Work to be completed:
Somewhere below is a line with "Variable self : Spider." and, later, a line with "match pc with"; repeat those two lines and all the lines between them, exactly as they are.

══════

Lemma fetch_once_step i t pc o s e :
  pc_step self i t pc o s = Some e →
  (∀ pc', e_next e = Goto pc' → before_fetch pc' = true →
     before_fetch pc = true) ∧
  (omap fetch_of (effect_events t e) = [] ∨
   omap fetch_of (effect_events t e) = [t] ∧ before_fetch pc = true ∧
   ∀ pc', e_next e = Goto pc' → before_fetch pc' = false).
Proof.
  intros H. unfold effect_events.
  pc_cases H; simpl; (split; [by intros ? [= <-]|]);
    rewrite ?omap_app; simpl;
    try (destruct (responseCallback self), (htmlCallback self));
    try (destruct (linkCallback self)); simpl; try (by left).
  all: right; split_and!; try done; by intros ? [= <-].
Qed.

Lemma response_once_step i t pc o s e :
  pc_step self i t pc o s = Some e →
  (∀ pc', e_next e = Goto pc' → before_links pc' = true →
     before_links pc = true) ∧
  (omap response_of (effect_events t e) = [] ∨
   omap response_of (effect_events t e) = [t] ∧ before_links pc = true ∧
   ∀ pc', e_next e = Goto pc' → before_links pc' = false).
Proof.
  intros H. unfold effect_events.
  pc_cases H; simpl; (split; [by intros ? [= <-]|]);
    rewrite ?omap_app; simpl;
    try (destruct (responseCallback self), (htmlCallback self));
    try (destruct (linkCallback self)); simpl; try (by left).
  all: right; split_and!; try done; by intros ? [= <-].
Qed.

Lemma html_once_step i t pc o s e :
  pc_step self i t pc o s = Some e →
  (∀ pc', e_next e = Goto pc' → before_links pc' = true →
     before_links pc = true) ∧
  (omap html_of (effect_events t e) = [] ∨
   omap html_of (effect_events t e) = [t] ∧ before_links pc = true ∧
   ∀ pc', e_next e = Goto pc' → before_links pc' = false).
Proof.
  intros H. unfold effect_events.
  pc_cases H; simpl; (split; [by intros ? [= <-]|]);
    rewrite ?omap_app; simpl;
    try (destruct (responseCallback self), (htmlCallback self));
    try (destruct (linkCallback self)); simpl; try (by left).
  all: right; split_and!; try done; by intros ? [= <-].
Qed.

Lemma kind_ctl_fetch e : ctl_event e → fetch_of e = None.
Proof. by destruct e. Qed.

Lemma kind_ctl_response e : ctl_event e → response_of e = None.
Proof. by destruct e. Qed.

Lemma kind_ctl_html e : ctl_event e → html_of e = None.
Proof. by destruct e. Qed.

(** Every task calls [urlopen] at most once. *)
Lemma fetch_once s :
  reachable self s → inv_once fetch_of before_fetch s.
Proof.
  apply (reachable_inv_once self fetch_of before_fetch
           kind_ctl_fetch fetch_once_step).
Qed.

Lemma response_once s :
  reachable self s → inv_once response_of before_links s.
Proof.
  apply (reachable_inv_once self response_of before_links
           kind_ctl_response response_once_step).
Qed.

Lemma html_once s :
  reachable self s → inv_once html_of before_links s.
Proof.
  apply (reachable_inv_once self html_of before_links
           kind_ctl_html html_once_step).
Qed.

End Pages.

Section Provenance.

Variable self : Spider.

(** The task [t] fetched an html page, and [links] is what is left of
    its links. *)
Definition from_page (tr : list Event) (t : Task) (links : list LinkOcc)
    : Prop :=
  ∃ response all,
    EvFetch t (Returns response) ∈ tr ∧ ishtml response = inr true ∧
    document response = Root all ∧ links `suffix_of` all.

(** What the trace holds when a worker stands at [pc] in task [t]. *)
Definition page_ok (tr : list Event) (t : Task) (pc : PC) : Prop :=
  match pc with
  | PConnect | PUrlopen => True
  | PFinally L | PGraphAcq L | PGraphInit L =>
      ∃ o, L = get_try (t_url t) o ∧ EvFetch t o ∈ tr
  | PPage response => EvFetch t (Returns response) ∈ tr
  | PLink links => from_page tr t links
  | PLinkLocked lk rest => from_page tr t (lk :: rest)
  end.

(** What the trace holds when the event [e] has happened. *)
Definition event_ok (tr : list Event) (e : Event) : Prop :=
  match e with
  | EvLevelCb _ => levelCallback self = true
  | EvSubmit _ | EvFetch _ _ => True
  | EvResponseCb t response =>
      responseCallback self = true ∧ EvFetch t (Returns response) ∈ tr
  | EvHtmlCb t => htmlCallback self = true ∧ from_page tr t []
  | EvDiscover t x =>
      x ≠ t_url t ∧
      ∃ lk rest, from_page tr t (lk :: rest) ∧
        lk_attribute lk = Some "href" ∧ lk_link lk = x
  | EvLinkCb t lk =>
      linkCallback self = true ∧ lk_attribute lk = Some "href" ∧
      EvDiscover t (lk_link lk) ∈ tr ∧ ∃ rest, from_page tr t (lk :: rest)
  | EvEnd t None => ∃ o, EvFetch t o ∈ tr
  | EvEnd t (Some x) =>
      ∃ response, EvFetch t (Returns response) ∈ tr ∧
        (header_content_type response = None ∧ x = AttributeError ∨
         ishtml response = inr true ∧ document response = ParseRaises x)
  end.

Lemma from_page_app tr evs t links :
  from_page tr t links → from_page (tr ++ evs) t links.
Proof.
  intros (response & all & ? & ?). exists response, all.
  rewrite elem_of_app. by auto.
Qed.

Lemma page_ok_app tr evs t pc :
  page_ok tr t pc → page_ok (tr ++ evs) t pc.
Proof.
  destruct pc; simpl; try done; try apply from_page_app.
  all: try (intros (o & ? & ?); exists o; rewrite elem_of_app; by auto).
  rewrite elem_of_app. by auto.
Qed.

Lemma event_ok_app tr evs e :
  event_ok tr e → event_ok (tr ++ evs) e.
Proof.
  destruct e as [| | | | | | |t [x|]]; simpl; try done.
  - intros [? ?]. rewrite elem_of_app. by auto.
  - intros [? ?]. split; [done|]. by apply from_page_app.
  - intros (? & lk & rest & ? & ?). split; [done|]. exists lk, rest.
    split; [|done]. by apply from_page_app.
  - intros (? & ? & ? & rest & ?). rewrite elem_of_app. split_and!; auto.
    exists rest. by apply from_page_app.
  - intros (response & ? & ?). exists response. rewrite elem_of_app. by auto.
  - intros (o & ?). exists o. rewrite elem_of_app. by auto.
Qed.

Lemma from_page_fetch tr t links :
  from_page tr t links → ∃ o, EvFetch t o ∈ tr.
Proof. intros (response & all & ? & _). by eauto. Qed.

Record inv_page (s : State) : Prop := {
  pg_worker i w :
    workers s !! i = Some w → page_ok (trace s) (w_task w) (w_pc w);
  pg_event : Forall (event_ok (trace s)) (trace s)
}.

Lemma inv_page_init : inv_page init.
Proof.
  split; simpl; [|constructor].
  intros i w Hw. by rewrite lookup_empty in Hw.
Qed.

Lemma when_event_ok tr b e :
  (b = true → event_ok tr e) → Forall (event_ok tr) (when b e).
Proof.
  destruct b; simpl; [|constructor]. intros H. by repeat constructor; auto.
Qed.
(** * The IPLR delta-rule recurrence and the Gated Slot Attention wrapper

    A shallow embedding of
      - [src/fla/ops/generalized_delta_rule/iplr/fused_recurrent.py]
        (the Triton forward and backward kernels, the autograd function that
        allocates the buffers and launches them, and the user-facing
        [fused_recurrent_iplr_delta_rule]);
      - [GatedSlotAttention.forward] in [src/fla/layers/gsa.py], with the
        slot-gate computation written out and the layer's collaborators
        (projections, convolutions, cache, engines) as parameters.

    Modelling conventions.
      - Tensor elements are real numbers: [.to(tl.float32)] and
        [.to(p.dtype.element_ty)] are the identity, rounding is not modelled.
      - A tensor handed to a kernel is a [buffer]: its number of elements and
        its contents by flat offset.  A masked-in lane that addresses an
        offset outside the buffer makes the launch [Raise IllegalMemoryAccess].
      - Index arithmetic is done in [Z]; the machine width of Triton's index
        type is not modelled (all offsets are assumed to fit).
      - The programs of a launch grid touch disjoint output locations; the
        grid is run one program after the other.
      - Python's [assert] statements are taken as enabled. *)

From Stdlib Require Import Reals ZArith List Bool Lia Lra Psatz FinFun Zbitwise
  Permutation.
Import ListNotations.
Local Open Scope Z_scope.

(** ** Exceptions *)

Inductive exn : Type :=
| ValueError
| AssertionError
| ZeroDivisionError
| IndexError
| TypeError
| NotImplementedError
| IllegalMemoryAccess.

Inductive result (A : Type) : Type :=
| Ok (x : A)
| Raise (e : exn).
Arguments Ok {A} x.
Arguments Raise {A} e.

Definition bind {A B : Type} (m : result A) (f : A -> result B) : result B :=
  match m with
  | Ok x => f x
  | Raise e => Raise e
  end.

Notation "x <- m ;; f" := (bind m (fun x => f))
  (at level 61, m at next level, right associativity).
Notation "' pat <- m ;; f" := (bind m (fun x => match x with pat => f end))
  (at level 61, pat pattern, m at next level, right associativity).

(** ** Device memory *)

Record buffer : Type := mkbuffer { numel : Z; data : Z -> R }.

Definition in_bounds (m : buffer) (p : Z) : bool := (0 <=? p) && (p <? numel m).

Definition load1 (m : buffer) (p : Z) : result R :=
  if in_bounds m p then Ok (data m p) else Raise IllegalMemoryAccess.

Definition store1 (m : buffer) (p : Z) (x : R) : result buffer :=
  if in_bounds m p
  then Ok (mkbuffer (numel m) (fun i => if i =? p then x else data m i))
  else Raise IllegalMemoryAccess.

(** ** Block values and the [tl] primitives the kernels use

    A one-dimensional block is a list of lanes, a two-dimensional block a
    list of rows. *)

Definition tab {A : Type} (n : nat) (f : nat -> A) : list A := map f (seq 0 n).

Definition tl_arange (n : Z) : list Z := tab (Z.to_nat n) Z.of_nat.

Fixpoint zip_with {A B C : Type} (f : A -> B -> C) (x : list A) (y : list B) : list C :=
  match x, y with
  | a :: x', b :: y' => f a b :: zip_with f x' y'
  | _, _ => []
  end.

(** [x[:, None] op y[None, :]] *)
Definition outer2 {A B C : Type} (f : A -> B -> C) (col : list A) (row : list B)
  : list (list C) :=
  map (fun c => map (fun r => f c r) row) col.

(** [m op y[None, :]] *)
Definition with_row {A B C : Type} (f : A -> B -> C) (m : list (list A)) (row : list B)
  : list (list C) :=
  map (fun r => zip_with f r row) m.

(** [m op x[:, None]] *)
Definition with_col {A B C : Type} (f : A -> B -> C) (m : list (list A)) (col : list B)
  : list (list C) :=
  zip_with (fun r c => map (fun e => f e c) r) m col.

Definition add2 (m n : list (list R)) : list (list R) :=
  zip_with (zip_with Rplus) m n.

Definition tl_zeros (n : Z) : list R := tab (Z.to_nat n) (fun _ => 0%R).

Definition tl_zeros2 (r c : Z) : list (list R) :=
  tab (Z.to_nat r) (fun _ => tl_zeros c).

(** [tl.sum] of a one-dimensional block *)
Definition tl_sum (x : list R) : R := fold_right Rplus 0%R x.

Abbreviation sigma n f := (tl_sum (tab n f)).

(** [tl.sum(m, axis=1)]: one sum per row *)
Definition tl_sum_axis1 (m : list (list R)) : list R := map tl_sum m.

(** [tl.sum(m, axis=0)]: one sum per column, [c] columns *)
Definition tl_sum_axis0 (c : Z) (m : list (list R)) : list R :=
  fold_right (zip_with Rplus) (tl_zeros c) m.

(** [tl.load(p, mask=mask, other=0)] *)
Fixpoint tl_load (m : buffer) (p : list Z) (mask : list bool) : result (list R) :=
  match p, mask with
  | a :: p', c :: mask' =>
      x <- (if c then load1 m a else Ok 0%R) ;;
      xs <- tl_load m p' mask' ;;
      Ok (x :: xs)
  | _, _ => Ok []
  end.

(** [tl.store(p, x, mask=mask)] *)
Fixpoint tl_store (m : buffer) (p : list Z) (x : list R) (mask : list bool)
  : result buffer :=
  match p, x, mask with
  | a :: p', e :: x', c :: mask' =>
      m' <- (if c then store1 m a e else Ok m) ;;
      tl_store m' p' x' mask'
  | _, _, _ => Ok m
  end.

Fixpoint tl_load2 (m : buffer) (p : list (list Z)) (mask : list (list bool))
  : result (list (list R)) :=
  match p, mask with
  | r :: p', c :: mask' =>
      x <- tl_load m r c ;;
      xs <- tl_load2 m p' mask' ;;
      Ok (x :: xs)
  | _, _ => Ok []
  end.

Fixpoint tl_store2 (m : buffer) (p : list (list Z)) (x : list (list R))
  (mask : list (list bool)) : result buffer :=
  match p, x, mask with
  | r :: p', e :: x', c :: mask' =>
      m' <- tl_store m r e c ;;
      tl_store2 m' p' x' mask'
  | _, _, _ => Ok m
  end.

(** [tl.load(cu_seqlens + i)] on the integer tensor of segment boundaries *)
Definition load_int (m : list Z) (i : Z) : result Z :=
  if (0 <=? i) && (i <? Z.of_nat (length m))
  then Ok (nth (Z.to_nat i) m 0)
  else Raise IllegalMemoryAccess.

(** [for _ in range(n): body] on an explicit loop state *)
Fixpoint for_range {S : Type} (n : nat) (body : S -> result S) (s : S) : result S :=
  match n with
  | O => Ok s
  | Datatypes.S n' => s' <- body s ;; for_range n' body s'
  end.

══════

The completed task:
Variable self : Spider.

(** The task [t] fetched an html page, and [links] is what is left of
    its links. *)
Definition from_page (tr : list Event) (t : Task) (links : list LinkOcc)
    : Prop :=
  ∃ response all,
    EvFetch t (Returns response) ∈ tr ∧ ishtml response = inr true ∧
    document response = Root all ∧ links `suffix_of` all.

(** What the trace holds when a worker stands at [pc] in task [t]. *)
Definition page_ok (tr : list Event) (t : Task) (pc : PC) : Prop :=
  match pc with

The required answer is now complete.